Originally written and published in Korean, it was translated by a 28-year-old Briton who, by her own admission, was "monolingual until the age of 21," and who only chose to pursue Korean due to a lack of English-Korean translators.
The translation of the source work is a crucial factor in choosing the Man Booker International Prize, which celebrates non-English language books translated and published in the United Kingdom.
The book is a "concise, unsettling and beautifully composed story" judging panel chairman Boyd Tonkin said, and said the tale of a woman's rejection of family and society's traditions is told in a style "both lyrical and lacerating."
According to the Man Booker website, the work can be "written in any language as long as it was widely available in English." This is the first year the prize was awarded on the basis of a single book instead of an author's body of work.
Told in three voices from three perspectives, the novel was selected from 155 titles.

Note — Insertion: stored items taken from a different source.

Example my_catch_outside_handler :
  my_catch itanium_x86_64 Demo.initialised =
    (Aborts "Must call from the catch block (no caught exception)" Demo.initialised,
     [Read 0x1000 f_caughtExceptions]).
Proof. reflexivity. Qed.

(** Probing twice in the handler of [main] gives the same answer. *)
Example my_catch_twice :
  fst (my_catch itanium_x86_64 Demo.handling) =
    Returns {| found := true; ty_out := Some (typeid Demo.test_exception_T);
               caught_out := Some 0x2000 |} Demo.handling /\
  fst ((my_catch itanium_x86_64 ;; my_catch itanium_x86_64) Demo.handling) =
    fst (my_catch itanium_x86_64 Demo.handling).
Proof. split; reflexivity. Qed.

(** [Demo.handling] is the state in which the handler of [main] starts. *)
Example handler_of_main_starts_in_handling :
  enter_handler itanium_x86_64 0x2000
    (prepared Demo.test_exception_T "You caught me!"%string 0x2000 Demo.initialised) =
    Some Demo.handling.
Proof. reflexivity. Qed.

(** The whole driver.  With an unwinder that finds the handler, [main]
    returns 0 after printing the three lines of the program's output; the
    envelope is gone and nothing is caught any more. *)
Example main_runs :
  Demo.main itanium_x86_64 Demo.propagating Demo.process_start =
    (Returns 0 (add_stdout (Deleting 0x2000)
                  (add_stdout (Success "You caught me!")
                     (add_stdout (Throwing 0x2000) Demo.initialised))),
     [Alloc 0x1000; Alloc 0x2000; Write 0x2000 f_exception_cleanup; Raise 0x2000;
      Read 0x1000 f_caughtExceptions; Read 0x2000 f_exception_class;
      Read 0x2000 f_ty; Read 0x2000 f_body; Free 0x2000]).
Proof. vm_compute. reflexivity. Qed.

(** With an unwinder that gives up, [main] ends in [std::terminate()] after
    the diagnostic; the handler never runs and nothing is freed. *)
Example main_fails_to_throw :
  Demo.main itanium_x86_64 (Demo.failing _URC_FATAL_PHASE1_ERROR) Demo.process_start =
    (Terminates
       (add_stdout (Failed_to_throw 3)
          (prepared Demo.test_exception_T "You caught me!"%string 0x2000 Demo.initialised)),
     [Alloc 0x1000; Alloc 0x2000; Write 0x2000 f_exception_cleanup; Raise 0x2000]).
Proof. vm_compute. reflexivity. Qed.

(** * Further properties of the catch side *)

Section CatchMore.

Context {P : Payloads}.
Variable a : abi.

(** X1.  The out-parameters are written exactly when [true] is returned.
    Whenever [my_catch] returns, the header it inspected carries
    [my_exception_class] if and only if the result is [true]; on [true] the
    out-parameter [caught] holds the address of that header and [ty] the tag
    stored in the [base_exception] there; on [false] neither was written. *)
Theorem my_catch_out_parameters
    (s s' : state) (r : my_catch_result) (t : list event) :
  my_catch a s = (Returns r s', t) ->
  exists (g : cxa_eh_globals) (u : _Unwind_Exception),
    memory s !! tls_globals s = Some (Obj_globals g) /\
    header_at a (memory s) (header_of_caught a (caughtExceptions g)) = Some u /\
    (found r = true <-> exception_class u = my_exception_class) /\
    (found r = true ->
     caught_out r = Some (header_of_caught a (caughtExceptions g)) /\
     exists be : base_exception,
       base_at a (memory s) (header_of_caught a (caughtExceptions g)) = Some be /\
       ty_out r = Some (ty be)) /\
    (found r = false -> ty_out r = None /\ caught_out r = None).
Proof.
  intros Hrun.
  destruct (my_catch_cases a s)
    as [[_ H] | [[_ [_ H]] | [[g [_ [_ [_ H]]]] | [[g [_ [_ [_ [_ H]]]]] | H]]]];
    try (rewrite H in Hrun; discriminate).
  destruct H as [g [u [Hg [Hl [Hc Hu]]]]].
  exists g, u. split; [exact Hl |]. split; [exact Hu |].
  rewrite (my_catch_run a s g u Hg Hl Hc Hu) in Hrun.
  destruct (Z.eqb_spec (exception_class u) my_exception_class) as [Heq | Hne];
    cbn [negb] in Hrun.
  - destruct (base_at a (memory s) (header_of_caught a (caughtExceptions g))) as [be |];
      [| discriminate].
    injection Hrun as Hr _ _. subst r. simpl.
    split; [split; intros _; [exact Heq | reflexivity] |].
    split; [| discriminate].
    intros _. split; [reflexivity |]. exists be. split; reflexivity.
  - injection Hrun as Hr _ _. subst r. simpl.
    split; [split; [discriminate | intros H; contradiction] |].
    split; [discriminate |]. intros _. split; reflexivity.
Qed.

(** X2.  A class identifier shared with another subsystem.  If the exception
    being handled is not an envelope of this family but its header carries
    [my_exception_class], [my_catch] takes it for its own and goes on to
    load a type tag from it: the class identifier is the only test made. *)
Theorem my_catch_class_collision
    (s : state) (g : cxa_eh_globals) (u : _Unwind_Exception) :
  tls_globals s <> nullptr ->
  memory s !! tls_globals s = Some (Obj_globals g) ->
  caughtExceptions g <> nullptr ->
  memory s !! header_of_caught a (caughtExceptions g) = Some (Obj_foreign u) ->
  exception_class u = my_exception_class ->
  my_catch a s =
    (Undefined,
     [Read (tls_globals s) f_caughtExceptions;
      Read (header_of_caught a (caughtExceptions g)) f_exception_class;
      Read (header_of_caught a (caughtExceptions g)) f_ty]).
Proof.
  intros Hg Hl Hc Hobj Hclass.
  assert (Hu : header_at a (memory s) (header_of_caught a (caughtExceptions g)) = Some u).
  { unfold header_at. rewrite Hobj. reflexivity. }
  rewrite (my_catch_run a s g u Hg Hl Hc Hu), Hclass, Z.eqb_refl. cbn [negb].
  unfold base_at. rewrite Hobj. reflexivity.
Qed.

(** X3.  The hard-coded record size must be the runtime's.  Once the runtime has
    entered a handler for the header at [h], the address [my_catch] derives
    from the caught slot is [h] again if and only if the runtime's exception
    record is [sizeof_libcxx_cxa_exception] bytes long. *)
Theorem my_catch_needs_matching_record_size (h : addr) (s s2 : state) :
  enter_handler a h s = Some s2 ->
  exists g2 : cxa_eh_globals,
    memory s2 !! tls_globals s2 = Some (Obj_globals g2) /\
    (header_of_caught a (caughtExceptions g2) = h <->
     sizeof_cxa_exception a = sizeof_libcxx_cxa_exception).
Proof.
  unfold enter_handler.
  destruct (memory s !! tls_globals s) as [[g | T w | u] |]; try discriminate.
  intros Hs2. injection Hs2 as Hs2. subst s2. simpl.
  eexists. split; [apply lookup_insert_eq |].
  simpl. unfold header_of_caught. split; intros H; lia.
Qed.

The judging panel recognized translator Deborah Smith for her "perfectly judged translation," saying it mirrored the original prose's "uncanny blend of beauty and horror at every turn."
"This compact, exquisite and disturbing book will linger long in the minds, and maybe the dreams, of its readers," Tonkin said.

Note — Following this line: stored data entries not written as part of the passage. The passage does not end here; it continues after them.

(** Three rows in, one invalid result out. *)
Lemma C9_split_predict_uncalibrated_witness :
  length (Split.predict (Split.init default_config)
                        (Arr2 [[0.1; 0.2]; [0.3; 0.4]; [0.5; 0.6]]))
  <> length (as_rows (Arr2 [[0.1; 0.2]; [0.3; 0.4]; [0.5; 0.6]])).
Proof.
  apply (C9_split_predict_uncalibrated default_config
           (Arr2 [[0.1; 0.2]; [0.3; 0.4]; [0.5; 0.6]])).
  cbn. lia.
Defined.

(** The update rule at a concrete state: a covered label at coverage
    0.9, step 0.01 and quantile 1. *)
Lemma C1_adaptive_update_rule_witness :
  exists q',
    Adaptive._quantile
      (Adaptive.update (adaptive_at default_config 0.01 (Fin 1) 0 []) 2 [2%Z])
    = Fin q' /\ 0 <= q'.
Proof.
  destruct (C1_adaptive_update_rule default_config 0.01 1 0 [] 2 [2%Z])
    as [[q' [Hq [Hpos _]]] _].
  exists q'. split; [exact Hq | exact Hpos].
Defined.

End ConformalFacts.

(* ================================================================== *)
(** * Monitors and the mitigation controller *)
(* ================================================================== *)

Module MonitorFacts.

Import Monitors NumericFacts.
Local Open Scope Q_scope.

(** C10: when the observation has no entry for [metric_key] the
    monitor reads the value 0.0, so the check is the one made on the
    observation extended with that entry; for a positive limit it
    returns an output that is not triggered, with severity 0.0 and the
    message "OK". *)
Theorem C10_missing_key_reads_zero
    (exceeded_message : Q -> Q -> string) (self : ConstraintMonitor.t)
    (state : Observation) (now : Q) :
  state !! ConstraintMonitor.metric_key self = None ->
  0 < ConstraintMonitor.limit self ->
  ConstraintMonitor.check exceeded_message self state now
  = ConstraintMonitor.check exceeded_message self
      (<[ConstraintMonitor.metric_key self := 0]> state) now /\
  exists out,
    ConstraintMonitor.check exceeded_message self state now = inr out /\
    triggered out = false /\ severity out = 0 /\ message out = "OK"%string.
Proof.
  intros Hmiss Hpos. unfold ConstraintMonitor.check.
  rewrite Hmiss, lookup_insert_eq. cbn [default from_option id].
  assert (Hlt : Qltb (ConstraintMonitor.limit self) 0 = false).
  { apply Qltb_false. lra. }
  rewrite Hlt. split; [reflexivity|].
  eexists. split; [reflexivity|]. cbn. repeat split.
Qed.

(** A speed monitor with limit 10 on an observation without "speed". *)
Lemma C10_missing_key_reads_zero_witness :
  exists out,
    ConstraintMonitor.check (fun _ _ => "exceeded"%string)
      {| ConstraintMonitor.self_monitor_id := "speed_limit";
         ConstraintMonitor.limit := 10;
         ConstraintMonitor.metric_key := "speed" |}
      (<["x" := 3]> ∅) 0 = inr out /\
    triggered out = false /\ severity out = 0 /\ message out = "OK"%string.
Proof.
  apply (C10_missing_key_reads_zero (fun _ _ => "exceeded"%string)
           {| ConstraintMonitor.self_monitor_id := "speed_limit";
              ConstraintMonitor.limit := 10;
              ConstraintMonitor.metric_key := "speed" |}
           (<["x" := 3]> ∅) 0).
  - vm_compute. reflexivity.
  - vm_compute. reflexivity.
Defined.

End MonitorFacts.

Module ControllerFacts.

Import Monitors Controller NumericFacts.
Local Open Scope Q_scope.

(** ** The transition table as the specification words it *)

(** "[s_max = max(m.severity)], else 0" *)
Definition spec_s_max (severities : list Q) : Q :=
  match severities with
  | [] => 0
  | s :: rest => fold_left Qmax rest s
  end.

The short list for this year's prize was notable for its diversity, with novels from the idyllic mountains of Austria to the hellish conditions of 1950's Chinese labor camps, including Nobel Laureate Orhan Pamuk's latest work, "A Strangeness in My Mind."

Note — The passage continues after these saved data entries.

(** * git-iterative-blame: a shallow embedding of [git_iterative_blame.py]

    The development follows the layout of the script: a small model of the
    Python run time the script relies on (exceptions, [str] methods, binary64
    floats, insertion-ordered dictionaries), then one module per class
    ([FileDiffLine], [FileDiff], [Commit], [LineBlame], [FileBlame]), the
    matching function [lines_match], and the interactive loop
    [iterative_blame_interactive].  The theorems come after the definitions.

    Conventions.
    - Text is a [string]; each character stands for one code point in the
      range U+0000 .. U+00FF, and the character classes ([isspace],
      [isdigit]) are those of Python 3 on that range.
    - Python integers are [Z]; lengths are [nat].
    - Python floats are IEEE 754 binary64 values, taken from the standard
      library's bit-level specification [spec_float] with [prec = 53] and
      [emax = 1024].
    - A computation that may raise returns a [result]. *)

From Stdlib Require Import List String Ascii ZArith NArith Arith Bool Lia.
From Stdlib Require Import Permutation Sorted.
From Stdlib Require Import Floats.
Import ListNotations.

Local Open Scope string_scope.
Local Open Scope list_scope.

(* ------------------------------------------------------------------ *)
(** ** Exceptions and the error monad *)

(** The key carried by a [KeyError]. *)
Inductive pykey : Type :=
| KInt (n : Z)                              (* [KeyError(line_num)] *)
| KPair (left right : option Z)             (* [KeyError(repr((left_num, right_num)))] *)
| KName (name : option string).             (* a missing dictionary key *)

Inductive exn : Type :=
| AssertionError (msg : string)
| KeyError (k : pykey)
| IndexError
| NameError (name : string)
| ValueError
| TypeError
| ZeroDivisionError
| EOFError
| CalledProcessError.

Pamuk, and the Angolan author Jose Eduardo Agualusa, have both previously won the Independent Foreign Fiction prize, the predecessor of the Man Booker International.
Authors as notable as Philip Roth and Chinua Achebe
have previously won the award. Last year's Man Booker International Prize was won by Hungarian author Laszlo Krasznahorkai.
From 2015 onward, the $72,000 (£50,000) prize has been awarded annually, and is divided equally between the author and the translator of the winning entry. The other short-listed entries each receive $1,437 (£1,000).
The prize is a sister prize of the prestigious Man Booker Prize for Fiction
, which is awarded to English-language fiction annually. First awarded in 1969, last year's prize was awarded to Jamaican novelist Marlon James
for "A Brief History of Seven Killings," his fictional retelling of the 1976 attempted murder of Bob Marley.